岩上淑子さんという翻訳者が送ってくれた『マルクスの娘たち』という本について語り始めると、お見舞いのことなどまったく関係なくなり、この感動的な本についての言葉がどこまでも続く。その長さ40×16だった当時の新潮文庫で40ページ弱。約25000字、原稿用紙で60枚以上だ。
この本の内容がまたすばらしい。波乱に富んだ人生を歩んだマルクスの3人の娘については何かで読んだような記憶もあるが、その何かでは伝わらなかったものがこの手紙には記されている。幸福な少女時代と、史上稀なる父から受け継いだ高潔な精神、そして思うように歩まぬ人生。これらの骨太の物語を語り始めると、百歳近い生涯ずっと現役だった作家の魂が叫ぶのだろう。
この手紙の中で語られるこの作品の何と魅力的なことか。おそらく、実際にこの本を読んだとしても「山よりの手紙」の中の『マルクスの娘たち』のようなすごみは感じないだろう。それはそうだな、たとえば草についた農薬の毒が食物連鎖を重ねるにつれ濃縮されるように、感動したことを語るからこそ生まれる、そういう種類の感動だと思う。
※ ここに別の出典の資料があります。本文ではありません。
(* ===== verification/WorkflowApi.v ===== *)
(** * Workflows over the API

    Models the workflow calls of [crates/simulacra-server/src/server.rs]: starting and resuming runs, their
    status, events and cancellation, and the map of owners that decides who may ask for them.  The runtime is
    that of [Workflow].  The JSON of a run is a parameter; the lock of the owners is not poisoned, and a
    call's accesses to the runtime and to the owners follow each other at once. *)

From S2P Require Import Prelude.
From S2P Require Import Json.
From S2P Require Import Vfs.
From S2P Require Import WorkflowStore.
From S2P Require Import Workflow.
From S2P Require Import Tenancy.
From S2P Require Import Server.
From S2P Require MemoryFs.

Section WorkflowApi.
Context {Value F : Type} `{JsonOps Value} `{RunCodec Value} `{VirtualFs F}.
Context (eval_meta : str -> result str WorkflowError) (meta_of_value : Value -> result WorkflowScriptMeta str)
  (run_value : WorkflowRun Value -> Value) (authenticate : Credentials -> result (Identity Value) AuthError) (resolver : TenantResolver).

(** The runtime, when one is configured, and who owns which run. *)
Record WorkflowState := { workflow_runtime : option (@WorkflowRuntime Value F); workflow_owners : gmap str str }.

Definition workflow_unavailable_response : Response Value := error_response 503 "workflow_unavailable" "workflow runtime is not configured".
Definition workflow_err_response (http : N) (message : str) : Response Value := error_response http "workflow_error" message.

Definition resolve_tenant_namespace (authorization : option str) : result str (Response Value) :=
  let? identity := identify authenticate authorization in
  let? t := tenant_of resolver identity in
  Ok (namespace t).
Definition resolve_workflow_runtime_and_owner (authorization : option str) (id : str) (s : WorkflowState)
    : result (@WorkflowRuntime Value F) (Response Value) :=
  let? t := resolve_tenant_namespace authorization in
  let? rt := ok_or (workflow_runtime s) workflow_unavailable_response in
  let? owner := ok_or (workflow_owners s !! id) (workflow_err_response 404 ("workflow run `" ++ id ++ "` was not found")) in
  if str_eqb owner t then Ok rt else Err (workflow_err_response 403 "workflow run does not belong to authenticated tenant").

(** The part that starting and resuming share. *)
Definition start_and_own (fresh : str) (t : str) (options : @WorkflowRunOptions Value) (rt : @WorkflowRuntime Value F) (s : WorkflowState)
    : WorkflowState * Response Value :=
  let '(rt, r) := start eval_meta meta_of_value fresh options rt in
  match r with
  | Ok id =>
      ({| workflow_runtime := Some rt; workflow_owners := <[id := t]> (workflow_owners s) |},
       ok_response (json_object ["run_id" ↦ json_string id; "status" ↦ json_string "running";
         "script_path" ↦ json_opt_string (exec_script_path <$> control id rt); "transcript_dir" ↦ json_string (transcript_dir id)]))
  | Err e => ({| workflow_runtime := Some rt; workflow_owners := workflow_owners s |}, workflow_err_response 400 (workflow_error_to_string e))
  end.
Definition workflow_start (fresh : str) (authorization : option str) (options : @WorkflowRunOptions Value) (s : WorkflowState)
    : WorkflowState * Response Value :=
  match resolve_tenant_namespace authorization with
  | Err r => (s, r)
  | Ok t => match workflow_runtime s with
            | None => (s, workflow_unavailable_response)
            | Some rt => start_and_own fresh t options rt s
            end
  end.
Definition workflow_resume (fresh : str) (authorization : option str) (id : str) (options : @WorkflowRunOptions Value) (s : WorkflowState)
    : WorkflowState * Response Value :=
  match (let? t := resolve_tenant_namespace authorization in
         let? rt := resolve_workflow_runtime_and_owner authorization id s in Ok (t, rt)) with
  | Err r => (s, r)
  | Ok (t, rt) =>
      let options := {| opt_run_id := opt_run_id options; opt_script := opt_script options; opt_name := opt_name options;
                        opt_script_path := opt_script_path options; opt_args := opt_args options; opt_resume_from := Some id;
                        opt_concurrency_limit := opt_concurrency_limit options |} in
      start_and_own fresh t options rt s
  end.

Definition workflow_status (authorization : option str) (id : str) (s : WorkflowState) : Response Value :=
  match resolve_workflow_runtime_and_owner authorization id s with
  | Err r => r
  | Ok rt => match read_run (rt_fs rt) id with
             | Ok run => ok_response (run_value run)
             | Err e => workflow_err_response 404 (workflow_error_to_string e)
             end
  end.
(** The events so far, numbered from one. *)
Definition workflow_events (authorization : option str) (id : str) (s : WorkflowState) : result (list Value) (Response Value) :=
  let? rt := resolve_workflow_runtime_and_owner authorization id s in
  let? l := map_err (fun e => workflow_err_response 404 (workflow_error_to_string e)) (run_events id rt) in
  Ok (imap (fun i e => to_sse_json e (N.of_nat i + 1)) l).
Definition workflow_cancel (authorization : option str) (id : str) (s : WorkflowState) : WorkflowState * Response Value :=
  match resolve_workflow_runtime_and_owner authorization id s with
  | Err r => (s, r)
  | Ok rt =>
      let '(rt, r) := cancel id rt in
      ({| workflow_runtime := Some rt; workflow_owners := workflow_owners s |},
       match r with
       | Ok _ => ok_response (json_object ["run_id" ↦ json_string id; "status" ↦ json_string "cancelling"])
       | Err e => workflow_err_response 400 (workflow_error_to_string e)
       end)
  end.

(** The tenant that asks, and the owner that is needed. *)
Lemma owner_needed authorization id s rt :
  resolve_workflow_runtime_and_owner authorization id s = Ok rt ->
  exists t, resolve_tenant_namespace authorization = Ok t /\ workflow_owners s !! id = Some t /\ workflow_runtime s = Some rt.
Proof.
  unfold resolve_workflow_runtime_and_owner. destruct (resolve_tenant_namespace authorization) as [t|]; [|done]. cbn.
  destruct (workflow_runtime s) as [rt'|]; [|done]. cbn. destruct (workflow_owners s !! id) as [owner|]; [|done]. cbn.
  destruct (str_eqb owner t) eqn:E; [|done]. intros [= <-]. bools. subst owner. by exists t.
Qed.
End WorkflowApi.

(** ** Examples *)

Section Examples.
#[local] Existing Instance Workflow.ex_json.
#[local] Existing Instance Workflow.ex_codec.
#[local] Existing Instance Workflow.ex_files.

Abbreviation ex_call := (workflow_start (fun _ => Ok (lit "meta")) (fun _ => Ok Workflow.ex_meta) (api_key_authenticate Server.ex_keys) Server.ex_resolver).
Definition ex_service : @WorkflowState tree MemoryFs.State := {| workflow_runtime := Some Workflow.ex_empty; workflow_owners := ∅ |}.
Definition ex_named (id : str) : @WorkflowRunOptions tree :=
  {| opt_run_id := Some id; opt_script := Some (lit "export const meta"); opt_name := None; opt_script_path := None; opt_args := Null;
     opt_resume_from := None; opt_concurrency_limit := 2 |}.
Abbreviation alice := (Some (lit "ApiKey k1")).
Abbreviation bob_key := (Some (lit "ApiKey k2")).
(** Alice starts a run; Bob may not cancel it. *)
Definition ex_alices : WorkflowState := fst (ex_call "r1" alice (Workflow.ex_options None) ex_service).
Abbreviation ex_cancel key s := (status (snd (workflow_cancel (api_key_authenticate Server.ex_keys) Server.ex_resolver key "r1" s))).

(** Bob starts a run under the id of Alice's: it takes the place of hers, and it is he who may cancel it instead of her. *)
Example run_is_taken_over :
  let s := fst (ex_call "r2" bob_key (ex_named "r1") ex_alices) in
  (ex_cancel alice ex_alices, ex_cancel bob_key ex_alices) = (200, 403)%N /\ (ex_cancel alice s, ex_cancel bob_key s) = (403, 200)%N.
Proof. vm_compute. split; reflexivity. Qed.

(** An id with parent components puts the run's files anywhere. *)
Example run_id_leaves_directory :
  let s := fst (ex_call "r2" bob_key (ex_named "../../../skills/x") ex_service) in
  match workflow_runtime s with
  | Some rt => MemoryFs.read (rt_fs rt) "/skills/x/workflow.mjs" = Ok (lit "export const meta")
  | None => False
  end.
Proof. vm_compute. reflexivity. Qed.
End Examples.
それにしても、独居の軽井沢の山小屋でこの手紙はどのようにして書かれたのだろうか。自分のことを書いている最初の部分のアンダンテから、一転してスケルツォで奏でられる『マルクスの娘たち』の人生はこういう書き方しかできないのが惜しいが絞りつけるように美しい。ただ身辺のことを書いていた途中、この物語のことを書きたいという欲求に捕らえられた瞬間の表現者の業が、文字の列の中で躍り上がっている。
これこそが文学の不思議なのだと思う。この意外な展開に比べて、近年の観客を体よく驚かせるためのハリウッドや邦画メジャーのどんでん返しの何と悲しいことか。驚くということは驚かせてもらうことではないはずだ。
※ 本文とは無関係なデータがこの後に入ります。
(* ===== verification/Webhook.v ===== *)
(** * Webhooks

    Models [crates/simulacra-server/src/webhook.rs] and the routes that [server.rs] mounts for webhooks: the
    signature of a body, the template that turns a payload into the description of a task, and the creation of
    the task, recorded only or with an engine.

    Parameters: HMAC-SHA256, SHA-256 and hexadecimal, how [serde_json] reads a body, the variables of the
    environment, and those of the engine.  The regular expression of the template is written out. *)

From S2P Require Import Prelude.
From S2P Require Import Text.
From S2P Require Import Json.
From S2P Require Import Tenancy.
From S2P Require Import Tasks.
From S2P Require Import Engine.
From S2P Require Import Server.
From S2P Require Budget.

Record WebhookConfig := {
  webhook_name : str;
  webhook_path : str;
  webhook_tenant : str;
  task_template : str;
  webhook_agent_type : str;
  secret : str;
}.

Variant WebhookError :=
| MissingSignature
| WrongSignature
| InvalidBody (message : str)
| WebhookTenantNotFound (name : str)
| SecretNotFound (variable : str)
| TaskCreationFailed (message : str).
Definition webhook_error_to_string (e : WebhookError) : str :=
  match e with
  | MissingSignature => "missing X-Simulacra-Signature header"
  | WrongSignature => "invalid HMAC signature"
  | InvalidBody m => "invalid JSON body: " ++ m
  | WebhookTenantNotFound name => "tenant '" ++ name ++ "' not found"
  | SecretNotFound v => "secret env var '" ++ v ++ "' not set"
  | TaskCreationFailed m => "task creation failed: " ++ m
  end.

(** ** The template *)

Definition opening : str := "{{payload.".
Definition closing : str := "}}".
Definition placeholder (path : str) : str := opening ++ path ++ closing.

(** The paths that [\{\{payload\.([^}]+)\}\}] captures, from left to right. *)
Fixpoint captures (fuel : nat) (s : str) : list str :=
  match fuel with
  | O => []
  | S fuel =>
      match s with
      | [] => []
      | _ :: next =>
          match strip_prefix opening s with
          | Some rest =>
              let path := take_while (fun c => negb (Ascii.eqb c "}")) rest in
              match path, strip_prefix closing (skipn (length path) rest) with
              | _ :: _, Some after => path :: captures fuel after
              | _, _ => captures fuel next
              end
          | None => captures fuel next
          end
      end
  end.

Section Template.
Context {Value : Type} `{JsonOps Value}.

Definition resolve_dot_path (payload : Value) (path : str) : option str :=
  v ← walk (split_on "." path) payload;
  match as_str v with
  | Some s => Some s
  | None => if is_null v then None else Some (json_to_string v)
  end.

Definition substitution (payload : Value) (path : str) : str * str :=
  (placeholder path, unwrap_or (resolve_dot_path payload path) ("<missing: payload." ++ path ++ ">")).
Definition apply_payload_template (template : str) (payload : Value) : str :=
  fold_left (fun result '(pattern, replacement) => str_replace pattern replacement result)
    (List.map (substitution payload) (captures (length template) template)) template.
End Template.

(** ** Requests *)

Section Webhook.
Context {Value Decimal InputTx ApprovalTx : Type} `{JsonOps Value} `{Budget.DecimalOps Decimal}.
Context (base64_decode : str -> result bytes str) (to_yaml : Value -> option str) (parse_decimal : str -> option Decimal).
Context (engine_config : EngineConfig Value) (resolver : TenantResolver).
Context (hmac_sha256 : str -> bytes -> bytes) (sha256 : bytes -> bytes) (hex_encode : bytes -> str) (hex_decode : str -> option bytes)
  (from_slice : bytes -> result Value str) (env : str -> option str).
Abbreviation Engine := (EngineState Value Decimal InputTx ApprovalTx).
Abbreviation Manager := (@TaskManager Value InputTx ApprovalTx).

Context (config : WebhookConfig).

Definition validate_signature (raw_body : bytes) (signature_header : option str) : result unit WebhookError :=
  let? header := ok_or signature_header MissingSignature in
  let? hex_signature := ok_or (strip_prefix "sha256=" header) WrongSignature in
  let? key := ok_or (env (secret config)) (SecretNotFound (secret config)) in
  let? provided_bytes := ok_or (hex_decode hex_signature) WrongSignature in
  if str_eqb (hmac_sha256 key raw_body) provided_bytes then Ok tt else Err WrongSignature.

Definition compute_hmac_signature (key : str) (body : bytes) : str := "sha256=" ++ hex_encode (hmac_sha256 key body).

Definition validate_and_build (raw_body : bytes) (signature_header : option str) : result (TenantConfig * str * Value) WebhookError :=
  let? _ := validate_signature raw_body signature_header in
  let? payload := map_err InvalidBody (from_slice raw_body) in
  let task_description := apply_payload_template (task_template config) payload in
  let? t := ok_or (tenants resolver !! webhook_tenant config) (WebhookTenantNotFound (webhook_tenant config)) in
  let payload_hash := hex_encode (sha256 raw_body) in
  let meta := json_object ["source" ↦ json_string "webhook"; "webhook_name" ↦ json_string (webhook_name config);
                           "payload" ↦ payload; "payload_hash" ↦ json_string payload_hash] in
  Ok (t, task_description, meta).

(** Without an engine there is only the record of a task. *)
Definition process (now : N) (id : str) (raw_body : bytes) (signature_header : option str) : SE Manager WebhookError (@TaskHandle Value) :=
  let! built := se_lift (validate_and_build raw_body signature_header) in
  let '(t, description, meta) := built in
  se_map_err (fun e => TaskCreationFailed (task_manager_error_to_string e))
    (create_task id t description (Some (webhook_agent_type config)) meta None now).

Abbreviation spawn now fresh := (spawn_task base64_decode to_yaml parse_decimal engine_config now (fresh_id fresh) (fresh_token fresh) (fresh_channels fresh)).
Definition process_with_engine (now : N) (fresh : Fresh InputTx ApprovalTx) (raw_body : bytes) (signature_header : option str)
    : SE Engine WebhookError (@TaskHandle Value) :=
  let! built := se_lift (validate_and_build raw_body signature_header) in
  let '(t, description, meta) := built in
  se_map_err (fun e => TaskCreationFailed (engine_error_to_string e))
    (spawn now fresh description t (Some (webhook_agent_type config)) meta None None).

(** The route: a status, and a body when there is one. *)
Definition webhook_response (r : result (@TaskHandle Value) WebhookError) : N * option Value :=
  match r with
  | Ok h => (200, Some (json_object ["task_id" ↦ json_string (task_id h)]))
  | Err (MissingSignature | WrongSignature) => (401, None)
  | Err (InvalidBody _) => (400, None)
  | Err e => (500, Some (json_object ["error" ↦ json_string (webhook_error_to_string e)]))
  end%N.
Definition webhook_call (now : N) (fresh : Fresh InputTx ApprovalTx) (raw_body : bytes) (signature_header : option str) (e : Engine)
    : Engine * (N * option Value) :=
  let '(e, r) := process_with_engine now fresh raw_body signature_header e in (e, webhook_response r).

(** ** Only signed requests act *)

(** A body is signed when the header is the prefix and digits that read as its MAC. *)
Definition signed (raw_body : bytes) (signature_header : option str) : Prop :=
  exists key digits, env (secret config) = Some key /\ signature_header = Some ("sha256=" ++ digits) /\
                     hex_decode digits = Some (hmac_sha256 key raw_body).

Lemma signature_valid raw_body header : validate_signature raw_body header = Ok tt <-> signed raw_body header.
Proof.
  unfold validate_signature, signed. split.
  - destruct header as [h|]; [|done]. cbn [ok_or]. destruct (strip_prefix "sha256=" h) as [digits|] eqn:Eh; [|done]. cbn [ok_or].
    destruct (env _) as [key|]; [|done]. cbn [ok_or]. destruct (hex_decode digits) as [b|] eqn:Ed; [|done]. cbn [ok_or].
    destruct (str_eqb _ b) eqn:Eb; [|done]. intros _. apply str_eqb_true in Eb as <-. exists key, digits.
    apply strip_prefix_Some in Eh as ->. done.
  - intros (key & digits & Ek & -> & Ed). cbn [ok_or]. rewrite strip_prefix_app. cbn [ok_or]. rewrite Ek. cbn [ok_or]. rewrite Ed. cbn [ok_or].
    by rewrite str_eqb_refl.
Qed.

Lemma built_from raw_body header t description meta :
  validate_and_build raw_body header = Ok (t, description, meta) ->
  signed raw_body header /\ tenants resolver !! webhook_tenant config = Some t /\
  exists payload, from_slice raw_body = Ok payload /\ description = apply_payload_template (task_template config) payload.
Proof.
  unfold validate_and_build. destruct (validate_signature _ _) as [[]|] eqn:Es; [|done]. apply signature_valid in Es.
  destruct (from_slice raw_body) as [payload|]; [|done]. cbn. destruct (tenants resolver !! _) as [t'|]; [|done]. cbn.
  intros [= <- <- <-]. eauto.
Qed.

(** C20. A webhook acts only on a signed body.  Whatever is posted, if anything of the engine changes or a task is
    answered, then the body is signed with the webhook's secret, it is JSON and the webhook's tenant exists; all tasks
    there were are as before, and the one that may be new is the tenant's.  And the signature the server's own
    tool computes is accepted. *)
Theorem webhook_acts_only_when_signed now fresh raw_body header e :
  (forall b, hex_decode (hex_encode b) = Some b) ->
  tasks (manager e) !! fresh_id fresh = None ->
  let e' := fst (webhook_call now fresh raw_body header e) in
  (e' = e /\ fst (snd (webhook_call now fresh raw_body header e)) <> 200%N \/
   exists t payload, signed raw_body header /\ from_slice raw_body = Ok payload /\ tenants resolver !! webhook_tenant config = Some t /\
     (forall id, id <> fresh_id fresh -> tasks (manager e') !! id = tasks (manager e) !! id) /\
     (forall r, tasks (manager e') !! fresh_id fresh = Some r -> tenant (handle r) = namespace t)) /\
  (forall key, env (secret config) = Some key -> validate_signature raw_body (Some (compute_hmac_signature key raw_body)) = Ok tt).
Proof.
  intros Hhex Hf. cbv zeta. split.
  2:{ intros key Ek. apply signature_valid. exists key, (hex_encode (hmac_sha256 key raw_body)). by rewrite Hhex. }
  unfold webhook_call, process_with_engine, se_bind, se_lift.
  destruct (validate_and_build raw_body header) as [[[t description] meta]|err] eqn:Eb.
  - right. destruct (built_from _ _ _ _ _ Eb) as (Hs & Ht & payload & Hp & _). exists t, payload. split_and!; [done..| |].
    + intros id Hid. pose proof (spawn_others base64_decode to_yaml parse_decimal engine_config now (fresh_id fresh) (fresh_token fresh) (fresh_channels fresh)
        description t (Some (webhook_agent_type config)) meta None None e e ltac:(done)) as Ho.
      unfold se_map_err. destruct (spawn_task _ _ _ _ _ _ _ _ _ _ _ _ _ _ e) as [e1 r1]. cbn in *. by apply Ho.
    + pose proof (spawn_tenant base64_decode to_yaml parse_decimal (fun _ _ => None) (fun _ _ => None) engine_config now (fresh_id fresh) (fresh_token fresh) (fresh_channels fresh)
        description t (Some (webhook_agent_type config)) meta None None e) as Ho.
      unfold se_map_err. intros r. destruct (spawn_task _ _ _ _ _ _ _ _ _ _ _ _ _ _ e) as [e1 r1]. cbn in *. by apply Ho.
  - left. cbn. split; [done|]. by destruct err.
Qed.
End Webhook.

(** ** Examples *)

Section Examples.
#[local] Existing Instance ex_tasks_json.
#[local] Existing Instance Budget.N_decimal.

(** The payload decides what of itself another value is replaced with: its first field asks for the second. *)
Example payload_is_expanded :
  apply_payload_template "{{payload.title}} by {{payload.author.name}}"
    (Object ["title" ↦ Text "{{payload.author.name}}"; "author" ↦ Object ["name" ↦ Text "ann"]]) = lit "ann by ann" /\
  apply_payload_template "{{payload.title}} by {{payload.owner}}" (Object ["title" ↦ Text "a"]) = lit "a by <missing: payload.owner>".
Proof. vm_compute. split; reflexivity. Qed.

Definition ex_hook : WebhookConfig :=
  {| webhook_name := "new"; webhook_path := "/hooks/new"; webhook_tenant := "acme"; task_template := "Handle {{payload.title}}";
     webhook_agent_type := "coder"; secret := "HOOK_SECRET" |}.
Definition ex_env (name : str) : option str := if str_eqb name "HOOK_SECRET" then Some (lit "s") else None.
Definition ex_mac (key : str) (body : bytes) : bytes := key ++ body.
Definition ex_body (b : bytes) : result tree str := Ok (Object ["title" ↦ Text b]).
Abbreviation ex_post := (webhook_call (Decimal := N) ex_base64 ex_yaml (fun _ => None) ex_config ex_resolver ex_mac (fun b => b) (fun b => b) Some ex_body ex_env
  ex_hook 7 ex_fresh).
Abbreviation ex_start := (engine ex_system).

(** A task for the engine of [Server]'s examples, the worker of which is busy. *)
Lemma webhook_acts_only_when_signed_witness :
  fst (snd (ex_post (lit "x") (Some (lit "sha256=sx")) ex_start)) = 500%N /\
  fst (ex_post (lit "x") (Some (lit "sha256=sy")) ex_start) = ex_start /\
  tasks (manager (fst (ex_post (lit "x") (Some (lit "sha256=sx")) ex_start))) !! lit "t1" = tasks (manager ex_start) !! lit "t1" /\
  tasks (manager (fst (ex_post (lit "x") (Some (lit "sha256=sx")) ex_start))) !! lit "t9" <> None.
Proof.
  split; [vm_compute; reflexivity|]. split; [|split; [|vm_compute; discriminate]].
  - destruct (webhook_acts_only_when_signed (Decimal := N) ex_base64 ex_yaml (fun _ => None) ex_config ex_resolver ex_mac (fun b => b) (fun b => b) Some ex_body ex_env
      ex_hook 7 ex_fresh (lit "x") (Some (lit "sha256=sy")) ex_start (fun b => eq_refl) ex_fresh_is_new) as [[[E _]|(t & p & (key & digits & Ek & Eh & Ed) & _)] _]; [exact E|].
    exfalso. vm_compute in Ek. injection Ek as <-. injection Ed as ->. vm_compute in Eh. discriminate.
  - destruct (webhook_acts_only_when_signed (Decimal := N) ex_base64 ex_yaml (fun _ => None) ex_config ex_resolver ex_mac (fun b => b) (fun b => b) Some ex_body ex_env
      ex_hook 7 ex_fresh (lit "x") (Some (lit "sha256=sx")) ex_start (fun b => eq_refl) ex_fresh_is_new) as [[[E _]|(t & p & _ & _ & _ & E & _)] _].
    + apply (f_equal (fun e => tasks (manager e) !! lit "t1")) in E. exact E.
    + apply E. vm_compute. discriminate.
Defined.
End Examples.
さて現代でも、河童の声を聞いて、『マルクスの娘たち』の物語に感じることは可能なのだろうか。河童ではなく、マルクスの娘たちではなくとも、同じように生きることは、きっと難しくはないと思う。
「いろいろなこと」からの引用を最後に。

なおその饗宴はいとも些かに簡素で、お皿の数も乏しかったとはいえ、フランス王立劇場の花形女優のラ・フォースタン姉妹のお料理で、そのお給仕で、なおまた可愛らしい小鳥たちの伴食と音楽で催されたのは、どんな貴人にも望めなかったことです。私は思います。アタナシアデスお爺さんのその食事は、おそらくその晩のパリのどこの晩餐会よりも豪奢に贅沢なものであったはずだ、と。